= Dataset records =
○ ○ ○ ○ ○

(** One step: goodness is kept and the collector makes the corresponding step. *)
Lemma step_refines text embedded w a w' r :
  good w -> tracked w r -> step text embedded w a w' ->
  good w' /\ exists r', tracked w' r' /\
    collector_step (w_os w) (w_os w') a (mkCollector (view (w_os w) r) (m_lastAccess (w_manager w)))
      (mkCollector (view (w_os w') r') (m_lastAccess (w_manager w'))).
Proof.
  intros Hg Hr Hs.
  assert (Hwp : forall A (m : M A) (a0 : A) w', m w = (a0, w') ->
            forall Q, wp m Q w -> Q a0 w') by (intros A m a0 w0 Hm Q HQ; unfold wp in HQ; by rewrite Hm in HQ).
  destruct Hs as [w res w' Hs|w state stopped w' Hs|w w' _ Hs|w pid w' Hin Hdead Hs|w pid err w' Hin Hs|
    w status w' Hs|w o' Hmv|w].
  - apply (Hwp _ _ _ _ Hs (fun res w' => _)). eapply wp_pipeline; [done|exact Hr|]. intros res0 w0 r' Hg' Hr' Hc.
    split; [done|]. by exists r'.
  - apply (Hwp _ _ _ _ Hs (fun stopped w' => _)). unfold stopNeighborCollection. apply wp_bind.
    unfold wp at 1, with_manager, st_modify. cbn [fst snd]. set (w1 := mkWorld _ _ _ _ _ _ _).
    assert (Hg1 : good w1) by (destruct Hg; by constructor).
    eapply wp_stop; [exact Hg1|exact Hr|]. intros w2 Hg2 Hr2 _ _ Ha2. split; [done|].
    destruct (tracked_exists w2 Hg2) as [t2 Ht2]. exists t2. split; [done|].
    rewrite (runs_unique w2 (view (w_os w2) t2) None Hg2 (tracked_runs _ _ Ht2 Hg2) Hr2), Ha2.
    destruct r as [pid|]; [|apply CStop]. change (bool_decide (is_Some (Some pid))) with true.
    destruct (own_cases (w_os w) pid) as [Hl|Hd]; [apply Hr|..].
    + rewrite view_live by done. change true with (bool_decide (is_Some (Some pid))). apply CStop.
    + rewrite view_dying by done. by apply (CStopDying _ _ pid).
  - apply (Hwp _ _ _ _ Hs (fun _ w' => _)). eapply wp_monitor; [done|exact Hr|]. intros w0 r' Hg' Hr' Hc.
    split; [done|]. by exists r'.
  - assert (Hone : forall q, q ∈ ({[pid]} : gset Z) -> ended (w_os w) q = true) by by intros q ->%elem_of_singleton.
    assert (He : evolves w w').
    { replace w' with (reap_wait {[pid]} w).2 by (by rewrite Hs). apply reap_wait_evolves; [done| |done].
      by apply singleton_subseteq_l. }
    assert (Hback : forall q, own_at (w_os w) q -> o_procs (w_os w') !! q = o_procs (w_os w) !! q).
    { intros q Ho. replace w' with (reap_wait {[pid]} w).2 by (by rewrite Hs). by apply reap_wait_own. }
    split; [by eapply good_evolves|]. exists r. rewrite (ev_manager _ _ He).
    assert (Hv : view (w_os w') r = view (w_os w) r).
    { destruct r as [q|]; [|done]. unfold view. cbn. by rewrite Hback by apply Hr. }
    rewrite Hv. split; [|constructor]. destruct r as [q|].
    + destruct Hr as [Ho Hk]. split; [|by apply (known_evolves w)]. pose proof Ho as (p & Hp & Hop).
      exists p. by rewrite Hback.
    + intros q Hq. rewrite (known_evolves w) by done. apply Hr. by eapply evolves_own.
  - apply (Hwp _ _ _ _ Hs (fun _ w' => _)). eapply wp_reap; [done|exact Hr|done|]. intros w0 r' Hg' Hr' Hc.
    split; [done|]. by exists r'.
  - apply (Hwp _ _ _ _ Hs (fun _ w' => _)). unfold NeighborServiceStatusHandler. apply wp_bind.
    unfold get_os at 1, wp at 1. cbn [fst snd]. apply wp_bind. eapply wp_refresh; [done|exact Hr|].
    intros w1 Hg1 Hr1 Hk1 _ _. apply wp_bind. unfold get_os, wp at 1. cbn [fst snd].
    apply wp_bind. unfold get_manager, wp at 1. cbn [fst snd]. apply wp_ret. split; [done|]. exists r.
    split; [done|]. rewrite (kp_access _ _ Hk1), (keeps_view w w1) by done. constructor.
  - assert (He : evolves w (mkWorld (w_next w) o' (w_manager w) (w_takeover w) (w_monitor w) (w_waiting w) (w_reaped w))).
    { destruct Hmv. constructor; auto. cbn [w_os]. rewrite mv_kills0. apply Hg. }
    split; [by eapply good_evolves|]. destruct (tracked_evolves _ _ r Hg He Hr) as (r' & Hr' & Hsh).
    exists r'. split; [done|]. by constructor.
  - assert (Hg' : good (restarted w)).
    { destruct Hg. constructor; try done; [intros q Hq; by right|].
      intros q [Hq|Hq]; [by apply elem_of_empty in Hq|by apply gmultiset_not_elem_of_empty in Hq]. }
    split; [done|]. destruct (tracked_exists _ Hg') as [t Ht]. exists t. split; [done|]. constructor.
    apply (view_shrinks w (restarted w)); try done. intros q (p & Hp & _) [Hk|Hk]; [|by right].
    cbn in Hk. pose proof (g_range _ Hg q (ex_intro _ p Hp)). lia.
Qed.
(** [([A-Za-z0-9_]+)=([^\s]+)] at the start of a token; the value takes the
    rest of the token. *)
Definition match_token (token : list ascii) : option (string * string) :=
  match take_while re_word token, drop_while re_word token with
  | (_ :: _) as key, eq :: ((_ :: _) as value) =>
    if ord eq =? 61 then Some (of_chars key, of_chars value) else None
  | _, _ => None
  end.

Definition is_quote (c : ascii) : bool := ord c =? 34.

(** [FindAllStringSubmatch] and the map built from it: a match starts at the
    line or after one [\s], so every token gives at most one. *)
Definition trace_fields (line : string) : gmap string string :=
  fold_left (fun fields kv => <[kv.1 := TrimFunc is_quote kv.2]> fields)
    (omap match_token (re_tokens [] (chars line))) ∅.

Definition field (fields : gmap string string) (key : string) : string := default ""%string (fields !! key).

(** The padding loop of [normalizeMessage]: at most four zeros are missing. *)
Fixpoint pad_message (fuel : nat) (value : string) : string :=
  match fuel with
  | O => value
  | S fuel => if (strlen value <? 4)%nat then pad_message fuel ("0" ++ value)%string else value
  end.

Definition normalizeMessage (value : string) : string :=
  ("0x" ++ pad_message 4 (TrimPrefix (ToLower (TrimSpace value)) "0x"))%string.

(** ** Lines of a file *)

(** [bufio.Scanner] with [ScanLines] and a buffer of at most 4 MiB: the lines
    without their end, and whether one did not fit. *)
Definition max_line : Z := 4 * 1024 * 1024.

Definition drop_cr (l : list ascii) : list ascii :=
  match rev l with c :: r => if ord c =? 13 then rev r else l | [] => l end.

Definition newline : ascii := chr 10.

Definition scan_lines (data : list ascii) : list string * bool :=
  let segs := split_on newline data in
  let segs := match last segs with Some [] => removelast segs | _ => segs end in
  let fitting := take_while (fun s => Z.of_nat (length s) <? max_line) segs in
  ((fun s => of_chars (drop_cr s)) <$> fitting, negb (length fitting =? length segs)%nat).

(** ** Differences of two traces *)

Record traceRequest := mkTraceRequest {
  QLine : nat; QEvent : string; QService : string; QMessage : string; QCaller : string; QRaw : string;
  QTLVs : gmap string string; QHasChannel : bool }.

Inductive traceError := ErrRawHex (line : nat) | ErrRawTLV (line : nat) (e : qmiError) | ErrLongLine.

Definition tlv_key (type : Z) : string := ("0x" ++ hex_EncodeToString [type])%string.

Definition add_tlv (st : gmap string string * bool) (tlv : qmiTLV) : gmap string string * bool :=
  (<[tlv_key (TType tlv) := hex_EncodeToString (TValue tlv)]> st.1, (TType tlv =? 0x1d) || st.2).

○ ○ ○ ○ ○

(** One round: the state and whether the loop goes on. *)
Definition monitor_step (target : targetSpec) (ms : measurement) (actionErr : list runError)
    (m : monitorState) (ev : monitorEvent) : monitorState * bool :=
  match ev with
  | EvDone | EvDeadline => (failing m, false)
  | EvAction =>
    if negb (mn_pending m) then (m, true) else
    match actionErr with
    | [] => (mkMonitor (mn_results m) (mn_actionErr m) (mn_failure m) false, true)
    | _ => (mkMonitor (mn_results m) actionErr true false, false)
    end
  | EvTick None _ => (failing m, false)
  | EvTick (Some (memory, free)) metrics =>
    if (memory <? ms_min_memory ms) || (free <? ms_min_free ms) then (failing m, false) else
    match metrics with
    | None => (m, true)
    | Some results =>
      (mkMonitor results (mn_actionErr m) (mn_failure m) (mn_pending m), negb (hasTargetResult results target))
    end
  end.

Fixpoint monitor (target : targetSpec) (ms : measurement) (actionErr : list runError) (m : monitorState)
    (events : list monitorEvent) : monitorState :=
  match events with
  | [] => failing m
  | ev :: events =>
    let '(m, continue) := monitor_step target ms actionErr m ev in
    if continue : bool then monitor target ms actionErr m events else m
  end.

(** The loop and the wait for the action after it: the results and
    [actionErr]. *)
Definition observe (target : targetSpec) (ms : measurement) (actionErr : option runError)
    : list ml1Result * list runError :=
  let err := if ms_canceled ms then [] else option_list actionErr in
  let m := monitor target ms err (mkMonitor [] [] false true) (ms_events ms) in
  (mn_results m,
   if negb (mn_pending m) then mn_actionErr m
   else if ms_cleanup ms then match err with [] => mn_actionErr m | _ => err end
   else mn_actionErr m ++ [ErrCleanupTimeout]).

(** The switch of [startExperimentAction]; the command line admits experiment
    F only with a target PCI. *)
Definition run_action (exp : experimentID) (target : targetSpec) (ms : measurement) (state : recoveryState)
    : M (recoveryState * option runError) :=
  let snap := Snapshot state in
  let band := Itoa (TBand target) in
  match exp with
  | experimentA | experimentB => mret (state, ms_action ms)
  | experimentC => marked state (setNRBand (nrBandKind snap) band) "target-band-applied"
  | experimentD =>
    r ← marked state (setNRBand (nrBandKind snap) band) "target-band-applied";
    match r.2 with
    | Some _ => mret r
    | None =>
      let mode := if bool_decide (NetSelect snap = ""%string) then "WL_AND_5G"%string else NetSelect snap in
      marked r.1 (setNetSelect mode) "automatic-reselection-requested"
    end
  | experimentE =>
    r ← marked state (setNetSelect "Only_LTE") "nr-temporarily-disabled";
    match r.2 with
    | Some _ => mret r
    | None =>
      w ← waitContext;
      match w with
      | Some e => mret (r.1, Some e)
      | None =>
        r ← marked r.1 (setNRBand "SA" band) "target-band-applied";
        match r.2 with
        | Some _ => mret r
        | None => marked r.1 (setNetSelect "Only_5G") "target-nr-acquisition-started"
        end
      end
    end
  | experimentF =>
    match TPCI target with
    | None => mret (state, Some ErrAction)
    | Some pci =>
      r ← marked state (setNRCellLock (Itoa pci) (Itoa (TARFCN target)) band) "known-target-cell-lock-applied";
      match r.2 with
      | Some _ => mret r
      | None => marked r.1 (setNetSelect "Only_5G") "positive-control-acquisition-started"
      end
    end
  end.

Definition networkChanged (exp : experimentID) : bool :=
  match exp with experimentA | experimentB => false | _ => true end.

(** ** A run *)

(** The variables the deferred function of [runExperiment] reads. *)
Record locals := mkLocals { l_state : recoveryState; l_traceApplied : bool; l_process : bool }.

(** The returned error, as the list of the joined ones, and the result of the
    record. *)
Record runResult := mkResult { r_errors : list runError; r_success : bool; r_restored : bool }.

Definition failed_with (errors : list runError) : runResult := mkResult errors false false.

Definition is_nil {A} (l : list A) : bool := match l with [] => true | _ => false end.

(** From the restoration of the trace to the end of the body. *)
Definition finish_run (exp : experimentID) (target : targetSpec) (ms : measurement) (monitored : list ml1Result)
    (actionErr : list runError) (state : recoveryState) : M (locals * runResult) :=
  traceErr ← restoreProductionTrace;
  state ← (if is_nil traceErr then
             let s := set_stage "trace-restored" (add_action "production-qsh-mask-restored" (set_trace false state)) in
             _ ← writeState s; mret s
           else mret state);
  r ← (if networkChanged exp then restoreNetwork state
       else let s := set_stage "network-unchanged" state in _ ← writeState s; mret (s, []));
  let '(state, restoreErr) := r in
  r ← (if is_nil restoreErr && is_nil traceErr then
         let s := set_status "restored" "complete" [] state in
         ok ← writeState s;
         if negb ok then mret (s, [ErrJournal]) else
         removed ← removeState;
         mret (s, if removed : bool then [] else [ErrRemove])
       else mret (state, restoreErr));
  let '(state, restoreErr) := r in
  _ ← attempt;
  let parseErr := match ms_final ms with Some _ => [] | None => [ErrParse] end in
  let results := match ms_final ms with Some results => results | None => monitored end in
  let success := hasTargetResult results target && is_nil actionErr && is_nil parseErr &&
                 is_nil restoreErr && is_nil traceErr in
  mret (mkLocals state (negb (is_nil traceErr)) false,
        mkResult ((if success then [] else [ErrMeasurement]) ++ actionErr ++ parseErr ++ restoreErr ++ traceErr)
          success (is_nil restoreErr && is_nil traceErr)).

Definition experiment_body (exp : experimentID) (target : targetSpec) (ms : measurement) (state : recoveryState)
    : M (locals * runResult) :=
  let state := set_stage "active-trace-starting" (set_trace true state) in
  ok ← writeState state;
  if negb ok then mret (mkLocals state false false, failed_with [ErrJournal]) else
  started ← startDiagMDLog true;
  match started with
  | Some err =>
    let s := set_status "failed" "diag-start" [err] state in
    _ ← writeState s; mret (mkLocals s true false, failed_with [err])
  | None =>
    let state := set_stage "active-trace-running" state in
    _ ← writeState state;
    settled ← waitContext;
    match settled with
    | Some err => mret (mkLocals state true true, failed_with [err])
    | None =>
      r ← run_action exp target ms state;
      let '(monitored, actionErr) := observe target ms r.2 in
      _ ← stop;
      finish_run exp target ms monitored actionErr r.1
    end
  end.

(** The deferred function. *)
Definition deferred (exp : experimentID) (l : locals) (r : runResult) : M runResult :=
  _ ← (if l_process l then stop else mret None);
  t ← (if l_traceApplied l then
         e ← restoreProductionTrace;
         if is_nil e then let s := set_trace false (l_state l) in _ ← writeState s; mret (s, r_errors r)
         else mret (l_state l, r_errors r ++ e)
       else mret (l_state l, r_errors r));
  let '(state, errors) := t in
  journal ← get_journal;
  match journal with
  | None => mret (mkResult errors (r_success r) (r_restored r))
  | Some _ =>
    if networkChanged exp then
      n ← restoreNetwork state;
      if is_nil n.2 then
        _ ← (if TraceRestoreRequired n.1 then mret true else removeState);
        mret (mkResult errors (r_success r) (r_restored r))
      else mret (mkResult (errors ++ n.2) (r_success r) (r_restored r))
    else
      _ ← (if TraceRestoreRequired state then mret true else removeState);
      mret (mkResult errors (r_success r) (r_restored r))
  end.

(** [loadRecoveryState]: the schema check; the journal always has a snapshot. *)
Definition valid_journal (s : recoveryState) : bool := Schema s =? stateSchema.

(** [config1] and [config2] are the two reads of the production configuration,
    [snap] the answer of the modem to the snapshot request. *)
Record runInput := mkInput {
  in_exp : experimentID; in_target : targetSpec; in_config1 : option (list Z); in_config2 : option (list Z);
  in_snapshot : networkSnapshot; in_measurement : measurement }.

○ ○ ○ ○ ○

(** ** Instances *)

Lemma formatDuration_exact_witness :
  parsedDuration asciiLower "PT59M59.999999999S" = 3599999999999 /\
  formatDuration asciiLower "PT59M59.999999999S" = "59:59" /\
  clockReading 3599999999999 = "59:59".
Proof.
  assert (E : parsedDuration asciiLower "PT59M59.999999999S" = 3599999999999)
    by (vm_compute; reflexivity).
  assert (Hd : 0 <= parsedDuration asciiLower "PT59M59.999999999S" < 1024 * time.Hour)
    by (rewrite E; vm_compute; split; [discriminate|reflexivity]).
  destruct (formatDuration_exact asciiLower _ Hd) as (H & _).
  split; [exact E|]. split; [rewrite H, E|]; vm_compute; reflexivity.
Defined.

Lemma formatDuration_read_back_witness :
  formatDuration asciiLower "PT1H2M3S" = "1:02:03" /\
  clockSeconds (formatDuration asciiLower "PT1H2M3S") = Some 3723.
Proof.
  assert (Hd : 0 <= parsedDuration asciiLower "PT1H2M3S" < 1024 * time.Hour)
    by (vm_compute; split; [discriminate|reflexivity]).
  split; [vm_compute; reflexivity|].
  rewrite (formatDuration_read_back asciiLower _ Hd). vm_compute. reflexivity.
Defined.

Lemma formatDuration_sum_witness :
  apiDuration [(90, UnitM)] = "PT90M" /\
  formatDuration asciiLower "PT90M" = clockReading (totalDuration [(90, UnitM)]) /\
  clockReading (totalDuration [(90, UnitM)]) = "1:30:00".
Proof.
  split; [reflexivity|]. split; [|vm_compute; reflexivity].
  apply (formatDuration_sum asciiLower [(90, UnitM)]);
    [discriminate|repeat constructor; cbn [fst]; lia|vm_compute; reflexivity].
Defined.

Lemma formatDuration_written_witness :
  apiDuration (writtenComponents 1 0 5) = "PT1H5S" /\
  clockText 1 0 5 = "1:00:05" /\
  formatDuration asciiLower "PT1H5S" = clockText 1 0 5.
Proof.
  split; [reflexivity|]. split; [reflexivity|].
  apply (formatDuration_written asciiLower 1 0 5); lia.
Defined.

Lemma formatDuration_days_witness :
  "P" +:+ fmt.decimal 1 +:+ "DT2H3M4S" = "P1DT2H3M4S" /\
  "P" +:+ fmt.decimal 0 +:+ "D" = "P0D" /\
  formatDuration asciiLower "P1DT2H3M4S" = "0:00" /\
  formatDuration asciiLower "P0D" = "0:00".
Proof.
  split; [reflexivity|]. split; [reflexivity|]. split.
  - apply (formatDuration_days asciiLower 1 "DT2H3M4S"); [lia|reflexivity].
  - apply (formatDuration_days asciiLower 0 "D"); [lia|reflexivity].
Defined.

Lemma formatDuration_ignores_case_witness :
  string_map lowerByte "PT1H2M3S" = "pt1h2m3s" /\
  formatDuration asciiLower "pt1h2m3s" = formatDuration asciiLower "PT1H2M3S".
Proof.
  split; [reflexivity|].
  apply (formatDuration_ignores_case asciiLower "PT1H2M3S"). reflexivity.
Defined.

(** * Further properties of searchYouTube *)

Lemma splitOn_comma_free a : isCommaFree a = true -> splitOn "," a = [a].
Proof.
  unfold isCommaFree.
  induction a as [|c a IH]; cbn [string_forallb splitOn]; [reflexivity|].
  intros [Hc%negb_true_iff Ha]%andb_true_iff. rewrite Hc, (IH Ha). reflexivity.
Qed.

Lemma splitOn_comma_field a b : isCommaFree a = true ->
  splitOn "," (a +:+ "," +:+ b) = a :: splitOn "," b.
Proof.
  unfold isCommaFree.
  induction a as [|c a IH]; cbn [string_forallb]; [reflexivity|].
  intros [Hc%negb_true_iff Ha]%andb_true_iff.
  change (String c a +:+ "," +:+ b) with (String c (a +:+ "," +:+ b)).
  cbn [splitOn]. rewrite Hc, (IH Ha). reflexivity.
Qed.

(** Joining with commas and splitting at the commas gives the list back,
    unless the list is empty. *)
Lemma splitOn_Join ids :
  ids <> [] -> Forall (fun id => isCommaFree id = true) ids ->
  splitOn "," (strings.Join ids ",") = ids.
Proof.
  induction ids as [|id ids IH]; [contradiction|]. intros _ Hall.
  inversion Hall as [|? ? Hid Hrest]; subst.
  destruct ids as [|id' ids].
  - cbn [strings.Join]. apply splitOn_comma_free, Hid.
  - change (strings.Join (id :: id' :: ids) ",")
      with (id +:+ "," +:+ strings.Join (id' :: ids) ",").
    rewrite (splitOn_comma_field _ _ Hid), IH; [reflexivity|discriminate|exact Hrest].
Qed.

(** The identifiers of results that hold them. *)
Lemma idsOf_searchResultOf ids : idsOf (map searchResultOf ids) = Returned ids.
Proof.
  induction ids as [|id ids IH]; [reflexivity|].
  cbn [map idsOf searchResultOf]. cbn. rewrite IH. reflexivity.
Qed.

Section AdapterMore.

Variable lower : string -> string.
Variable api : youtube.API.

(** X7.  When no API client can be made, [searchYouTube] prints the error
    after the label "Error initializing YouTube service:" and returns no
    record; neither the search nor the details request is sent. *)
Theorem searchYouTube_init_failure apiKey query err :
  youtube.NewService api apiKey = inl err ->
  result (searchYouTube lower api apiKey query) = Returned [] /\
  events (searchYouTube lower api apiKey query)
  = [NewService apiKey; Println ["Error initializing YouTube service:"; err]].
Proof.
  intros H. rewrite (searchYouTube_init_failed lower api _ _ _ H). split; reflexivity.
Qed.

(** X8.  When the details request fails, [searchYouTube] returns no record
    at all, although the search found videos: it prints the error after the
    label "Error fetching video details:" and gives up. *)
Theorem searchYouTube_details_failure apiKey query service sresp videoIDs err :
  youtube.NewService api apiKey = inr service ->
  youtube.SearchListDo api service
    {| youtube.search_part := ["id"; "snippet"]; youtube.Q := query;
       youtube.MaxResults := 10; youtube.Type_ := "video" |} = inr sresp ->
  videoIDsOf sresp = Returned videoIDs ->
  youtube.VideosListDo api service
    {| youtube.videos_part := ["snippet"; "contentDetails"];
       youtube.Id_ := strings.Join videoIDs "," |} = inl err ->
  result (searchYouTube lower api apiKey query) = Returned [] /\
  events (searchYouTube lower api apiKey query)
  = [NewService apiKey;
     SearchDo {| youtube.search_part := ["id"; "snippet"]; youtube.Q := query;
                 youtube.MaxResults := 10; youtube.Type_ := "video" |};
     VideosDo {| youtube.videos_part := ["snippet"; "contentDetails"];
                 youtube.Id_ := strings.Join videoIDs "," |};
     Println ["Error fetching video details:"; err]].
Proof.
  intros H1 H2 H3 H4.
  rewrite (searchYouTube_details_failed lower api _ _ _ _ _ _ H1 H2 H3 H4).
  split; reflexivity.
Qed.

○ ○ ○ ○ ○

= WORK INSTRUCTION =
Print, from the entries above, the line with "(** One step: goodness", the line with "good w' /\ exists r', tracked w' r' /\" and all lines between them, exactly and with nothing else.

= RESULT =
(** One step: goodness is kept and the collector makes the corresponding step. *)
Lemma step_refines text embedded w a w' r :
  good w -> tracked w r -> step text embedded w a w' ->
  good w' /\ exists r', tracked w' r' /\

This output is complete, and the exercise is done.